#### Assignment
In the records below, find the line that contains "(** *** Columns that no builder produces *)" and the line that contains "from a subanalysis, the", then retype exactly those two lines and every line between them.

#### Given data

Lemma POST_outcomes (E : Env) (req : RequestBody) (w : World) :
  (req = not_json
   /\ Jobs.POST E req w
      = (Ok {| status := 500;
               body := Obj [("error", Str "Failed to create job")] |}, w))
  \/ (exists v errors,
        req = json v
        /\ safeParse E jobSchema v = Failure errors
        /\ Jobs.POST E req w
           = (Ok {| status := 400;
                    body := Obj [("error", errors_js errors)] |}, w))
  \/ (exists v d message db',
        req = json v
        /\ safeParse E jobSchema v = Success d
        /\ Jobs.POST E req w
           = (Ok {| status := 500; body := Obj [("error", Str message)] |},
              after_call (c_insert d) w db')
        /\ rows db' = rows (db w))
  \/ (exists props values n db',
        req = json (Obj props)
        /\ safeParse E jobSchema (Obj props) = Success (Obj values)
        /\ Jobs.POST E req w
           = (Ok {| status := 201; body := Str "job created successfully" |},
              after_call (c_insert (Obj values)) w db')
        /\ hd None (net w) = None
        /\ rows db' = rows (db w) ++ [new_row n (json_object values)]
        /\ existsb (eq_id n) (rows (db w)) = false).
Proof.
  destruct req as [|v]; [left; split; reflexivity|]. right.
  unfold Jobs.POST, try_catch, bind, req_json, ret.
  destruct (safeParse E jobSchema v) as [d|errors] eqn:Hparse.
  2:{ left. exists v, errors. repeat split; auto. }
  right. destruct (hd None (net w)) as [message|] eqn:Hnet.
  { left. exists v, d, message, (db w).
    rewrite (query_failed E _ w message Hnet). repeat split; auto. }
  rewrite (query_delivered E _ w Hnet).
  destruct (run_insert_cases E d (db w))
    as [[message [Herr Hrows]] | [Herr [values [n [-> [Hrows Hfree]]]]]].
  - left. exists v, d, message, (snd (run E (c_insert d) (db w))).
    cbn [fst]. rewrite Herr. repeat split; auto.
  - right. destruct (safeParse_object_input _ _ _ _ Hparse) as [props ->].
    exists props, values, n, (snd (run E (c_insert (Obj values)) (db w))).
    cbn [fst]. rewrite Herr. repeat split; auto.
Qed.
(** What holds whenever the loop is about to start another turn. *)
Lemma looping_inv n st tr :
  run w n = (Looping, st, tr) ->
  restart_count st = Z.of_nat n /\
  env st = overlay w /\
  spawned st = n /\
  (EvInterrupt ∉ tr) /\
  (EvExit 0 ∉ tr) /\
  launches tr = replicate n (launch0 w).
Proof.
  revert st tr. induction n as [|n IH]; intros st tr H.
  - cbn in H. simplify_eq. repeat split; try done.
    + unfold banner. elem_of_explicit.
    + unfold banner. elem_of_explicit.
  - destruct (run w n) as [[o st0] tr0] eqn:Hn.
    destruct o; try (rewrite (run_S_over _ _ _ _ Hn) in H; done).
    destruct (IH _ _ eq_refl) as (Hrc & Henv & Hsp & Hint & Hex & Hl).
    destruct (run_S_looping _ _ _ Hn) as (r & st' & evs & HS & Ht & Hrc' & Henv' & Hsp').
    rewrite HS in H. injection H as Hr -> <-.
    destruct Ht as [|r tail He]; [done|].
    assert (launches tail = []) as Htl by (by destruct He).
    assert (EvInterrupt ∉ tail) as Hti by (destruct He; try done; elem_of_explicit).
    assert (EvExit 0 ∉ tail) as Hte by (destruct He; try done; elem_of_explicit).
    rewrite !launches_app, launches_pause, launches_launch, Htl, Hl in *.
    cbn [app] in *.
    split; [lia|]. split; [congruence|]. split; [rewrite Hsp'; [lia|done]|].
    split; [|split].
    + intros Hin. rewrite !elem_of_app, elem_of_cons in Hin.
      destruct Hin as [?|[[[]|]%elem_of_pause|[|]]]; done.
    + intros Hin. rewrite !elem_of_app, elem_of_cons in Hin.
      destruct Hin as [?|[[[]|]%elem_of_pause|[|]]]; done.
    + unfold the_launch. rewrite Henv. symmetry. apply replicate_S_end.
Qed.

Lemma stopped_eq o tr tr' : stopped o tr' -> tr = tr' -> stopped o tr.
Proof. by intros ? ->. Qed.
(** The longitudinal phase assigns the longitudinal attributes and, through
    the threshold call, the breakpoint tables of [self.params]. *)
Lemma update_long_shape (self : CarController PIDController) enabled CS W frame actuators t self' W' npg :
  update_long self enabled CS W frame actuators t = Some (self', W', npg) ->
  self' = self \/
  exists P' pid d din g b,
    self' = set_long (set_params self P') pid d din g b /\
    P' = set_lookup_bp (params self) (GAS_LOOKUP_BP P') (BRAKE_LOOKUP_BP P').
Proof.
  unfold update_long. destruct (_ =? _)%Z; [|intros [= <- <- <-]; now left].
  destruct (_ || _).
  - intros [= <- <- <-]. right. exists (params self).
    rewrite <- set_params_same. eauto 10 using set_lookup_bp_same.
  - intros H. apply bind_Some in H as ([s n] & E & H). inversion H; subst.
    right. apply long_enabled_shape in E as (pid & d & din & g & b & ->).
    eauto 10 using threshold_accel_of_params.
Qed.
Lemma foldl_file_builder_NoDup (c : ColumnSpec) (builders : list PipelineBuilder)
    (d : list (group_key * list PipelineBuilder)) :
  NoDup d.*1 → NoDup (foldl (file_builder c) d builders).*1.
Proof.
  revert d. induction builders as [|p builders IH]; intros d Hd; simpl; [done|].
  apply IH. unfold file_builder. case_decide; [by apply NoDup_keys_append_to|done].
Qed.

Lemma foldl_file_builder_nil (c : ColumnSpec) (builders : list PipelineBuilder)
    (d : list (group_key * list PipelineBuilder)) :
  foldl (file_builder c) d builders = [] ↔ d = [] ∧ producers builders c = [].
Proof.
  revert d. induction builders as [|p builders IH]; intros d; simpl.
  - unfold producers. rewrite filter_nil. split; [by intros ->|by intros [-> _]].
  - rewrite IH. unfold producers, file_builder. rewrite filter_cons.
    destruct (decide (c_name c ∈ outputs p)).
    + split; [intros [[]%append_to_not_nil _]|intros [_ [=]]].
    + done.
Qed.

(** The group the validator files under a key holds the builders that produce
    the column and carry that (condition, switch) pair, in declaration
    order. *)
Lemma sorted_by_cond_group (builders : list PipelineBuilder) (c : ColumnSpec)
    (k : group_key) :
  group_of k (sorted_by_cond builders c) =
    filter (λ p, c_name c ∈ outputs p ∧ (condition p, switch p) = k) builders.
Proof. unfold sorted_by_cond. by rewrite foldl_file_builder_group. Qed.

Lemma sorted_by_cond_entry (builders : list PipelineBuilder) (c : ColumnSpec)
    (k : group_key) (ps : list PipelineBuilder) :
  (k, ps) ∈ sorted_by_cond builders c →
  ps = filter (λ p, c_name c ∈ outputs p ∧ (condition p, switch p) = k) builders.
Proof.
  intros Hin. rewrite <- sorted_by_cond_group. symmetry.
  apply entry_is_group; [|done].
  unfold sorted_by_cond. apply foldl_file_builder_NoDup. constructor.
Qed.

Lemma sorted_by_cond_nil (builders : list PipelineBuilder) (c : ColumnSpec) :
  sorted_by_cond builders c = [] ↔ producers builders c = [].
Proof.
  unfold sorted_by_cond. rewrite foldl_file_builder_nil.
  split; [by intros [_ ?]|by intros ?].
Qed.

(** *** Columns that no builder produces *)

Lemma validate_column_without_producer (builders : list PipelineBuilder) (c : ColumnSpec) :
  producers builders c = [] → c_mapped_from c = None →
  validate_column_spec builders c =
    match consumers builders c with
    | [] => Raise (ArcanaDesignError (NeitherInputNorOutput (c_name c)))
    | _ :: _ =>
        if decide (level (c_salience c) ≤ level ColumnSalience.publication)
        then Raise (ArcanaDesignError (NotGenerated (c_name c)))
        else Ok ()
    end.
Proof.
  intros Hprod%sorted_by_cond_nil Hmap. unfold validate_column_spec.
  by rewrite Hprod, Hmap.
Qed.

(** C3 (amended): for a column that no builder produces and that is not mapped
    from a subanalysis, the check of the column raises when no builder takes
    it as an input; when some builder does, it raises the "not generated by
    any pipeline" error for a salience at or below [publication], and passes
    for a salience strictly above [publication].  Constructing an
    [AnalysisSpec] that holds such a column with a salience at or below
    [publication] fails, and one that is constructed has every such column
    strictly above [publication] and consumed by some builder. *)
Theorem column_without_producer_needs_salience_above_publication
    (builders : list PipelineBuilder) (c : ColumnSpec) :
  producers builders c = [] → c_mapped_from c = None →
  (consumers builders c = [] →
     validate_column_spec builders c =
       Raise (ArcanaDesignError (NeitherInputNorOutput (c_name c)))) ∧
  (consumers builders c ≠ [] →
     level (c_salience c) ≤ level ColumnSalience.publication →
     validate_column_spec builders c = Raise (ArcanaDesignError (NotGenerated (c_name c)))) ∧
  (consumers builders c ≠ [] →
     level ColumnSalience.publication < level (c_salience c) →
     validate_column_spec builders c = Ok ()) ∧
  (∀ space cs ps sw ch sub,
     c ∈ cs →
     (level (c_salience c) ≤ level ColumnSalience.publication →
        ∃ e, AnalysisSpec_init space cs builders ps sw ch sub = Raise e) ∧
     (∀ spec, AnalysisSpec_init space cs builders ps sw ch sub = Ok spec →
        level ColumnSalience.publication < level (c_salience c) ∧
        consumers builders c ≠ [])).
Proof.
  intros Hprod Hmap.
  pose proof (validate_column_without_producer builders c Hprod Hmap) as Hv.
  assert (level (c_salience c) ≤ level ColumnSalience.publication →
          ∃ e, validate_column_spec builders c = Raise e) as Hlow.
  { intros Hle. rewrite Hv. destruct (consumers builders c); [by eexists|].
    rewrite decide_True by done. by eexists. }
  split; [|split; [|split]].
  - intros Hcons. by rewrite Hv, Hcons.
  - intros Hcons Hle. rewrite Hv. destruct (consumers builders c); [done|].
    by rewrite decide_True.
  - intros Hcons Hlt. rewrite Hv. destruct (consumers builders c); [done|].
    rewrite decide_False; [done|lia].
  - intros space cs ps sw ch sub Hc. split.
    + intros [e He]%Hlow.
      destruct (validate_column_raises (mkAnalysisSpec space cs builders ps sw ch sub)
                  c e Hc He) as [e' He'].
      exists e'. by apply init_raises_of_validate.
    + intros spec [-> Hok]%init_ok_validate.
      pose proof (validate_ok_columns _ Hok c Hc) as Hcol. simpl in Hcol.
      rewrite Hv in Hcol. destruct (consumers builders c); [discriminate|].
      case_decide; [discriminate|]. split; [lia|done].
Qed.

Lemma column_without_producer_witness :
  validate_column_spec [Examples.Bc] (Examples.raw_in ColumnSalience.primary) = Ok () ∧
  validate_column_spec [Examples.Bc] (Examples.raw_in ColumnSalience.qa)
    = Raise (ArcanaDesignError (NotGenerated "raw_in")).
Proof.
  split.
  - refine (proj1 (proj2 (proj2
      (column_without_producer_needs_salience_above_publication
         [Examples.Bc] (Examples.raw_in ColumnSalience.primary) eq_refl eq_refl))) _ _).
    + discriminate.
    + reflexivity.
  - refine (proj1 (proj2
      (column_without_producer_needs_salience_above_publication
         [Examples.Bc] (Examples.raw_in ColumnSalience.qa) eq_refl eq_refl)) _ _).
    + discriminate.
    + discriminate.
Defined.

(** C3, as stated, fails at [publication]: the column [raw_in] has that
    salience, no producing builder and no [mapped_from], it is an input of
    [Bc], and the construction raises the "not generated by any pipeline"
    error; the column [stray], of salience [primary], is used by no builder
    and the construction fails as well. *)
Lemma publication_column_without_producer_is_rejected :
  producers [Examples.Bc] (Examples.raw_in ColumnSalience.publication) = [] ∧
  c_mapped_from (Examples.raw_in ColumnSalience.publication) = None ∧
  level ColumnSalience.publication
    ≤ level (c_salience (Examples.raw_in ColumnSalience.publication)) ∧
  AnalysisSpec_init "Clinical"
    [Examples.out; Examples.raw_in ColumnSalience.publication] [Examples.Bc] [] [] [] []
    = Raise (ArcanaDesignError (NotGenerated "raw_in")) ∧
  AnalysisSpec_init "Clinical" [Examples.out; Examples.stray] [Examples.Bc] [] [] [] []
    = Raise (ArcanaDesignError (NeitherInputNorOutput "stray")).
Proof. repeat split; vm_compute; congruence. Qed.

(** *** Builders under the same condition and switch *)

Lemma filter_two_positions {A} (P : A → Prop) `{∀ x, Decision (P x)} (l : list A)
    (i j : nat) (a b : A) :
  i ≠ j → l !! i = Some a → l !! j = Some b → P a → P b →
  (1 < length (filter P l))%nat.
Proof.
  revert i j. induction l as [|x l IH]; intros i j Hij Hi Hj Ha Hb; [done|].
  assert (∀ y, y ∈ l → P y → (0 < length (filter P l))%nat) as Hone.
  { intros y Hy HPy. assert (y ∈ filter P l) as Hin by by apply list_elem_of_filter.
    destruct (filter P l); [by apply elem_of_nil in Hin|simpl; lia]. }
  rewrite filter_cons. destruct i as [|i], j as [|j]; simpl in *; simplify_eq.
  - rewrite decide_True by done. simpl.
    apply list_elem_of_lookup_2 in Hj. specialize (Hone _ Hj Hb). lia.
  - rewrite decide_True by done. simpl.
    apply list_elem_of_lookup_2 in Hi. specialize (Hone _ Hi Ha). lia.
  - assert (i ≠ j) as Hij' by congruence.
    specialize (IH i j Hij' Hi Hj Ha Hb). case_decide; simpl; lia.
Qed.

Lemma validate_builder_raises (self : AnalysisSpec) (p : PipelineBuilder) (e : exn) :
  p ∈ pipeline_builders self →
  validate_pipeline_builder self p = Raise e →
  ∃ e', validate self = Raise e'.
Proof.
  intros Hp He. unfold validate.
  destruct (unique_names c_name (column_specs self)) as [[]|e0]; [simpl|by exists e0].
  destruct (column_specs_validator self (column_specs self)) as [[]|e0];
    [simpl|by exists e0].
  destruct (unique_names name (pipeline_builders self)) as [[]|e0]; [simpl|by exists e0].
  unfold pipeline_builders_validator.
  destruct (for_each_raises _ _ _ _ Hp He) as [e' ->]. by exists e'.
Qed.

(** The check of a column that two builders produce under the same pair. *)
Lemma validate_column_with_conflict (builders : list PipelineBuilder) (c : ColumnSpec)
    (i j : nat) (p1 p2 : PipelineBuilder) :
  i ≠ j → builders !! i = Some p1 → builders !! j = Some p2 →
  c_name c ∈ outputs p1 → c_name c ∈ outputs p2 →
  (condition p1, switch p1) = (condition p2, switch p2) →
  ∃ duplicated group,
    validate_column_spec builders c =
      Raise (ArcanaDesignError (MultipleProviders (c_name c) duplicated)) ∧
    ((condition p1, switch p1), group) ∈ duplicated ∧ p1 ∈ group ∧ p2 ∈ group.
Proof.
  intros Hij Hi Hj Ho1 Ho2 Hk.
  set (k := (condition p1, switch p1)) in *.
  set (group := group_of k (sorted_by_cond builders c)).
  assert (1 < length group)%nat as Hlen.
  { unfold group. rewrite sorted_by_cond_group.
    by eapply (filter_two_positions _ builders i j p1 p2). }
  assert ((k, group) ∈ filter (λ cd : group_key * list PipelineBuilder,
                                 (1 < length cd.2)%nat)
                              (sorted_by_cond builders c)) as Hin.
  { apply list_elem_of_filter. split; [done|].
    apply group_of_entry. fold group. intros Hnil. rewrite Hnil in Hlen.
    simpl in Hlen. lia. }
  unfold validate_column_spec.
  destruct (filter _ (sorted_by_cond builders c)) as [|x dup] eqn:Hdup;
    [by apply elem_of_nil in Hin|].
  exists (x :: dup), group. split; [done|]. split; [done|].
  unfold group. rewrite sorted_by_cond_group.
  split; apply list_elem_of_filter; (split; [done|by eapply list_elem_of_lookup_2]).
Qed.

#### Written reply
(** *** Columns that no builder produces *)

Lemma validate_column_without_producer (builders : list PipelineBuilder) (c : ColumnSpec) :
  producers builders c = [] → c_mapped_from c = None →
  validate_column_spec builders c =
    match consumers builders c with
    | [] => Raise (ArcanaDesignError (NeitherInputNorOutput (c_name c)))
    | _ :: _ =>
        if decide (level (c_salience c) ≤ level ColumnSalience.publication)
        then Raise (ArcanaDesignError (NotGenerated (c_name c)))
        else Ok ()
    end.
Proof.
  intros Hprod%sorted_by_cond_nil Hmap. unfold validate_column_spec.
  by rewrite Hprod, Hmap.
Qed.

(** C3 (amended): for a column that no builder produces and that is not mapped
    from a subanalysis, the check of the column raises when no builder takes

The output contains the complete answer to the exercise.